TASK TO COMPLETE - Look through the records below for the line with "1 - borrow)" and the line with "intros F. revert", then return those lines and all lines between, exactly.

Collected data
..........

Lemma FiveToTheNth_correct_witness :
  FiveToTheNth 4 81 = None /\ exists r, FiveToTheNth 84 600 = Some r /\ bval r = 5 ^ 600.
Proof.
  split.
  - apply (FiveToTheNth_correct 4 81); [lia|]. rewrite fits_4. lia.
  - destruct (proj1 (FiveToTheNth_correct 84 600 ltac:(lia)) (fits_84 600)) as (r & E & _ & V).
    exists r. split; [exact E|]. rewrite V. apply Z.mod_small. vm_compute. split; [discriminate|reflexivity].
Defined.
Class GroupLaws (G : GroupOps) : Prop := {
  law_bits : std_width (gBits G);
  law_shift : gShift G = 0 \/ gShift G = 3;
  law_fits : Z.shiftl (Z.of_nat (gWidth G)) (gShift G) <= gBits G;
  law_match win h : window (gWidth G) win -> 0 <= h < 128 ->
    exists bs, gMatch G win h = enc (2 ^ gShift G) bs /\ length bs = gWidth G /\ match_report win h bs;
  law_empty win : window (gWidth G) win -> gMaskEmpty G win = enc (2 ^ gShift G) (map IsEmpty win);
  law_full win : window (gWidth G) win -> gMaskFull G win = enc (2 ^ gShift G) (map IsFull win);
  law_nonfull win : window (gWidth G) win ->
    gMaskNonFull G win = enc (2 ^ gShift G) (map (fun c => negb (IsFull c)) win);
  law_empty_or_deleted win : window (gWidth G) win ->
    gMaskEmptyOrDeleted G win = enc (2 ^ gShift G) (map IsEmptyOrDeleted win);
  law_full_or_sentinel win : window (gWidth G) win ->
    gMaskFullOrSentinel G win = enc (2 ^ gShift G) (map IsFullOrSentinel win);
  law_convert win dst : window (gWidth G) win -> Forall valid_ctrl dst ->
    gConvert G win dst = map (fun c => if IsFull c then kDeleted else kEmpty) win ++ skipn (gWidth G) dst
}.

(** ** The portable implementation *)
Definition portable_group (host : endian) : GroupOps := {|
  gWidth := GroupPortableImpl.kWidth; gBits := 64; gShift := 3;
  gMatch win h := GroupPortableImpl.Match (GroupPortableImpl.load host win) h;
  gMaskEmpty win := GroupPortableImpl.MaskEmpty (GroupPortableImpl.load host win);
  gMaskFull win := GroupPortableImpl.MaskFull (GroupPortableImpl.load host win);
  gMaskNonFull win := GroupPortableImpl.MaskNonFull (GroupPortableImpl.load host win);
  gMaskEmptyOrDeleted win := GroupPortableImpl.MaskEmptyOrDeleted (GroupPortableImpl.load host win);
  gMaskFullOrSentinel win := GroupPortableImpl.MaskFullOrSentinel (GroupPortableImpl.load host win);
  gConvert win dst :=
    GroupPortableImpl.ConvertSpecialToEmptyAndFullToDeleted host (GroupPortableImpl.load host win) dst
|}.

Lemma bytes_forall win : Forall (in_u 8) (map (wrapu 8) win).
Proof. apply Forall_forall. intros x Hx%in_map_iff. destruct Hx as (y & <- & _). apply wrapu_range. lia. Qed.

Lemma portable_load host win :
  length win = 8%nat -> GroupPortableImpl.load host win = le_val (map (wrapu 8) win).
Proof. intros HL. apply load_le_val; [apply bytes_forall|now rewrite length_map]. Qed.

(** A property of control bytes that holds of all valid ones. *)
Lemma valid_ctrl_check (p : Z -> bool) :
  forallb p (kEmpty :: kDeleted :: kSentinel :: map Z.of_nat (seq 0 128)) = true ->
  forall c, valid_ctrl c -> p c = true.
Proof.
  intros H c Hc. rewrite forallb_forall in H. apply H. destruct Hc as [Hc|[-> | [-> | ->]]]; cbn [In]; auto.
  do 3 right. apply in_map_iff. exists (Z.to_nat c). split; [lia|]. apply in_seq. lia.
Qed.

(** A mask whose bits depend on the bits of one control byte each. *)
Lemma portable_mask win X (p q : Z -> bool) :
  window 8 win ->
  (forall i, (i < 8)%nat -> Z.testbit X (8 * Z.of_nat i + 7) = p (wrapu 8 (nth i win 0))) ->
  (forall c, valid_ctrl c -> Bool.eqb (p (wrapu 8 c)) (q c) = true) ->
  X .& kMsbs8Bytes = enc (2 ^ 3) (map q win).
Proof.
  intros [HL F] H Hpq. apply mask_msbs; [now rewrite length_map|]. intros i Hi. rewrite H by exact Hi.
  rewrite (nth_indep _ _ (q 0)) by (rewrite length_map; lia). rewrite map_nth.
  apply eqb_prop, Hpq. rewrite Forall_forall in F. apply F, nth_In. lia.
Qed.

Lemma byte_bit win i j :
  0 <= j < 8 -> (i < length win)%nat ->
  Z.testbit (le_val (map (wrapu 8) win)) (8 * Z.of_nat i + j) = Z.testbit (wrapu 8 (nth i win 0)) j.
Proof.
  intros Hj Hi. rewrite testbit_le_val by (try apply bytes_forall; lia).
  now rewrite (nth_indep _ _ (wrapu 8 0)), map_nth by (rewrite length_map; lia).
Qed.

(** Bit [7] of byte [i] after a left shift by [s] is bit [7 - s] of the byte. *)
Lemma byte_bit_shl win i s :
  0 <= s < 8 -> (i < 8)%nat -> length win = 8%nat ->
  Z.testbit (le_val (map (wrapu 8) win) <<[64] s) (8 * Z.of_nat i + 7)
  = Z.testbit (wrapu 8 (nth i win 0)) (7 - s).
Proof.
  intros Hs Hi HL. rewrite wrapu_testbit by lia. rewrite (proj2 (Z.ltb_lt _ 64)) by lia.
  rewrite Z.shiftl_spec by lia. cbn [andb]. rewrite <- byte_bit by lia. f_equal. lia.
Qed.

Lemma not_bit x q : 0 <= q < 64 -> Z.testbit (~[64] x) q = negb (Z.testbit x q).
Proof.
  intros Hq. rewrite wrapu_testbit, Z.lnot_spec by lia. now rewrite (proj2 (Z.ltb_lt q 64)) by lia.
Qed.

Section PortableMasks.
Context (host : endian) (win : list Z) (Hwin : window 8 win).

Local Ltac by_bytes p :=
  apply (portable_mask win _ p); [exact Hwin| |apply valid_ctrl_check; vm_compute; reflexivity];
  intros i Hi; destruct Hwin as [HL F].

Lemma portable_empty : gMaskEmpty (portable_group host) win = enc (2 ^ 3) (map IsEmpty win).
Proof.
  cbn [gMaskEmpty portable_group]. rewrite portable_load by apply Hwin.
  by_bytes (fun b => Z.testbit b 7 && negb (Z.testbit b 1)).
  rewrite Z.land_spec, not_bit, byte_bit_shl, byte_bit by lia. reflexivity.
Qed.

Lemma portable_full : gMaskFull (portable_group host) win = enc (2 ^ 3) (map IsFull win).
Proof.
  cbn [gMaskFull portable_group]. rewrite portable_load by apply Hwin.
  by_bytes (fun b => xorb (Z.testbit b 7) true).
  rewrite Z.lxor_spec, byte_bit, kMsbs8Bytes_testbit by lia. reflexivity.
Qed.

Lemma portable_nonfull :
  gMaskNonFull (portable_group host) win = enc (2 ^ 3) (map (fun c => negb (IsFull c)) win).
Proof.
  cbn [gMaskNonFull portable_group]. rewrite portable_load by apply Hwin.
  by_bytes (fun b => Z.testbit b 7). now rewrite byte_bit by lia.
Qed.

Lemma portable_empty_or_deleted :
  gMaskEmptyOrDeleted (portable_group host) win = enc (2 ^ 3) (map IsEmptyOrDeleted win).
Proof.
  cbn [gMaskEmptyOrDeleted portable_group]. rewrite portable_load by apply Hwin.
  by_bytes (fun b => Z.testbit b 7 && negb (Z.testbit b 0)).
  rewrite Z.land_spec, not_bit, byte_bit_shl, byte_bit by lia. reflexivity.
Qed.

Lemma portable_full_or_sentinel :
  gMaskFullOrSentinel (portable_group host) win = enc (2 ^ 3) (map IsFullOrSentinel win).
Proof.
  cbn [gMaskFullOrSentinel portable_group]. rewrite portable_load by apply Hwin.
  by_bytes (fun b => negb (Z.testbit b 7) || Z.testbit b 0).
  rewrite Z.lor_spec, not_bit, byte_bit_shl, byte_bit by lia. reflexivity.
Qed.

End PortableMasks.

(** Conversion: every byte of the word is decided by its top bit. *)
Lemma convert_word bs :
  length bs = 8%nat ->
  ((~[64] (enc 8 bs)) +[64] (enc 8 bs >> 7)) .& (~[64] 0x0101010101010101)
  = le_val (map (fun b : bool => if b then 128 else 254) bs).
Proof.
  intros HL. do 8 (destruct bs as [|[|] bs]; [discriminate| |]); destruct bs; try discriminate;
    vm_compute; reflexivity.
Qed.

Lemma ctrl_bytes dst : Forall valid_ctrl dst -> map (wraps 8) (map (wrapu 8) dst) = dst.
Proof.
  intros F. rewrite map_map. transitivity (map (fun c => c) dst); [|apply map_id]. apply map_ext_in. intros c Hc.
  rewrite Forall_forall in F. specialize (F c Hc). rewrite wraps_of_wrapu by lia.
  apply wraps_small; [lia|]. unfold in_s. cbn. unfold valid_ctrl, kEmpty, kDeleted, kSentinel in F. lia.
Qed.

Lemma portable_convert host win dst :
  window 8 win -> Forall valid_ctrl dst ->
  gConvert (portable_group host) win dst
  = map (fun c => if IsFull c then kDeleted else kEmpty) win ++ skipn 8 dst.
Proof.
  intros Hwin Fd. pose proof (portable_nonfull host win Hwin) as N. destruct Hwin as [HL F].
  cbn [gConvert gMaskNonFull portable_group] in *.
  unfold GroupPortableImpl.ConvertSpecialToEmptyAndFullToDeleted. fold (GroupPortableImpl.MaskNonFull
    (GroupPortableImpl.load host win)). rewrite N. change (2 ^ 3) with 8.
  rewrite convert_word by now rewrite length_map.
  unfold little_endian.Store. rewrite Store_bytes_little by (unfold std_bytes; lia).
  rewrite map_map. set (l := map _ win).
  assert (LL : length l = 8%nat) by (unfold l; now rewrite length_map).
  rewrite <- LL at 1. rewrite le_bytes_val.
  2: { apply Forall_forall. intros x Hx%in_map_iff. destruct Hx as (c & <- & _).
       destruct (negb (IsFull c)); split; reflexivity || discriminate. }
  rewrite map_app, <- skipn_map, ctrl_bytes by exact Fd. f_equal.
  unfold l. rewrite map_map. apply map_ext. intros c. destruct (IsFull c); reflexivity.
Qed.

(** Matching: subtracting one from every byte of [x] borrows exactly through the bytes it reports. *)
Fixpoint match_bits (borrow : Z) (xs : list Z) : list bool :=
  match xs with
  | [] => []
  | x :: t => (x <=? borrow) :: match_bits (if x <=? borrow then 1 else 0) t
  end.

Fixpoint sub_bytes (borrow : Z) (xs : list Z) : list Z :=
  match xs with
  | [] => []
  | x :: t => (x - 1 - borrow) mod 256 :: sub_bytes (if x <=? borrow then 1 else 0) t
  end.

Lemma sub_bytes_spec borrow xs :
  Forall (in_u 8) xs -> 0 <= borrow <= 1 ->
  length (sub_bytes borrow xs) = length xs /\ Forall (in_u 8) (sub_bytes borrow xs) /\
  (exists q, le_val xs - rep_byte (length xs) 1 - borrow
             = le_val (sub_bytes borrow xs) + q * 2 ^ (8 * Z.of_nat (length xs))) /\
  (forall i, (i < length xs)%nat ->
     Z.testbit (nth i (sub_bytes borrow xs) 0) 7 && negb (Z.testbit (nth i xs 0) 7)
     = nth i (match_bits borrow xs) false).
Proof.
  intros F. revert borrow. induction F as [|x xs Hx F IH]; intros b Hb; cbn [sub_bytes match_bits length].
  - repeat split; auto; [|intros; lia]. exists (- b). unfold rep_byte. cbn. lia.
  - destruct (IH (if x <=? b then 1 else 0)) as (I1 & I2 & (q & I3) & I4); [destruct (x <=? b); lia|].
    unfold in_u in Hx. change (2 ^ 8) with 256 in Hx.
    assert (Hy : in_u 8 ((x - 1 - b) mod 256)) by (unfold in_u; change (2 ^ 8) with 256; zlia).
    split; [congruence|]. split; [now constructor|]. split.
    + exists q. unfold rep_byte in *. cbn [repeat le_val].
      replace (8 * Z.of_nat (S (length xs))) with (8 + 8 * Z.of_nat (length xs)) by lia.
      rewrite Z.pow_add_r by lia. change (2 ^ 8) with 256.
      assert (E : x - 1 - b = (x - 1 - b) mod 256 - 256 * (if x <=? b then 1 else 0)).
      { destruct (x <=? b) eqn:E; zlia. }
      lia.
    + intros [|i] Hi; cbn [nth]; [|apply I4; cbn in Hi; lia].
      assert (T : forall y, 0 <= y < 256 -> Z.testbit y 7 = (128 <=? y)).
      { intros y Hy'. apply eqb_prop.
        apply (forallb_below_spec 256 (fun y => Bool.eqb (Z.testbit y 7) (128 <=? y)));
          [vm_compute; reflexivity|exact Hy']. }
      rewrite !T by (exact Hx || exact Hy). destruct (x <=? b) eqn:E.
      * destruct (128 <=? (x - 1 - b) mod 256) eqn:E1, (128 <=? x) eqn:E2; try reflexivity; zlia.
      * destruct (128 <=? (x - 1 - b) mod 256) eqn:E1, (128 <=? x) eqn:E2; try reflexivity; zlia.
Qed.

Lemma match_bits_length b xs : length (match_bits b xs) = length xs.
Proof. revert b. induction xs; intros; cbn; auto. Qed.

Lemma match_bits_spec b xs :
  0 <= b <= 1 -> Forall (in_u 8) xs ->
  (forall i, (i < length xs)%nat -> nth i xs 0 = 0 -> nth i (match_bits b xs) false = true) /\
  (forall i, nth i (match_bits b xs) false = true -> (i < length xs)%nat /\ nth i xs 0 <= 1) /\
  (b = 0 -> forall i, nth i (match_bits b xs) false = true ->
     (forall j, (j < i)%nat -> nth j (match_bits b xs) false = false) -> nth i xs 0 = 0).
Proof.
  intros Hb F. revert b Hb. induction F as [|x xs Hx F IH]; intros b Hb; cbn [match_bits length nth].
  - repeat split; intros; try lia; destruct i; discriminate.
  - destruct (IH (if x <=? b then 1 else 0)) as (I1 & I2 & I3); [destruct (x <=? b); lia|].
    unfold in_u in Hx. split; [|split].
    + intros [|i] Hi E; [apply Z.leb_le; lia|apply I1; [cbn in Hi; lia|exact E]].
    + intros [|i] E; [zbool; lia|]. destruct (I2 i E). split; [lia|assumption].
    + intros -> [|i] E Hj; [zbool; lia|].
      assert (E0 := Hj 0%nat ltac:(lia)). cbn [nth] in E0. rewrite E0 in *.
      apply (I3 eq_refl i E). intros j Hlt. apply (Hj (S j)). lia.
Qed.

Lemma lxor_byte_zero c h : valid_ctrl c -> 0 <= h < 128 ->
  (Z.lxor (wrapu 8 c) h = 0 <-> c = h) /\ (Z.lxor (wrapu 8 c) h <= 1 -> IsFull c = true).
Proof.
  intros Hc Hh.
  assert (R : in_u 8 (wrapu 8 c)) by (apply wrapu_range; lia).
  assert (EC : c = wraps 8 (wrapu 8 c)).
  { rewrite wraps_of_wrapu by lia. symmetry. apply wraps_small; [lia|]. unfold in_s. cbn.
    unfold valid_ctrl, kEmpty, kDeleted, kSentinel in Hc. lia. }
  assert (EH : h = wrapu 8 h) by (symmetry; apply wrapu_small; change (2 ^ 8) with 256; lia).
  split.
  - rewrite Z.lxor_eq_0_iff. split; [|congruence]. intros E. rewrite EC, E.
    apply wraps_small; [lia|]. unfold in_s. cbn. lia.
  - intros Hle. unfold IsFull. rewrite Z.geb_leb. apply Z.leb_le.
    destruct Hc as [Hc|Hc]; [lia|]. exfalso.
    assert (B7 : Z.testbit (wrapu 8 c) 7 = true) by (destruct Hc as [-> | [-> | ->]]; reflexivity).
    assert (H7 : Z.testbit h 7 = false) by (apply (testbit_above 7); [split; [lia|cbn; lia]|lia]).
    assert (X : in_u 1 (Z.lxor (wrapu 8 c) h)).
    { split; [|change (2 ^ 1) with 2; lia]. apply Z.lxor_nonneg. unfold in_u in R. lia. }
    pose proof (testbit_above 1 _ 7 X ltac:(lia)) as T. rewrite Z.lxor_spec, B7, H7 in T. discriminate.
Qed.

..........

RESPONSE AREA -
  | x :: t => (x - 1 - borrow) mod 256 :: sub_bytes (if x <=? borrow then 1 else 0) t
  end.

Lemma sub_bytes_spec borrow xs :
  Forall (in_u 8) xs -> 0 <= borrow <= 1 ->
  length (sub_bytes borrow xs) = length xs /\ Forall (in_u 8) (sub_bytes borrow xs) /\
  (exists q, le_val xs - rep_byte (length xs) 1 - borrow
             = le_val (sub_bytes borrow xs) + q * 2 ^ (8 * Z.of_nat (length xs))) /\
  (forall i, (i < length xs)%nat ->
     Z.testbit (nth i (sub_bytes borrow xs) 0) 7 && negb (Z.testbit (nth i xs 0) 7)
     = nth i (match_bits borrow xs) false).
Proof.
  intros F. revert borrow. induction F as [|x xs Hx F IH]; intros b Hb; cbn [sub_bytes match_bits length].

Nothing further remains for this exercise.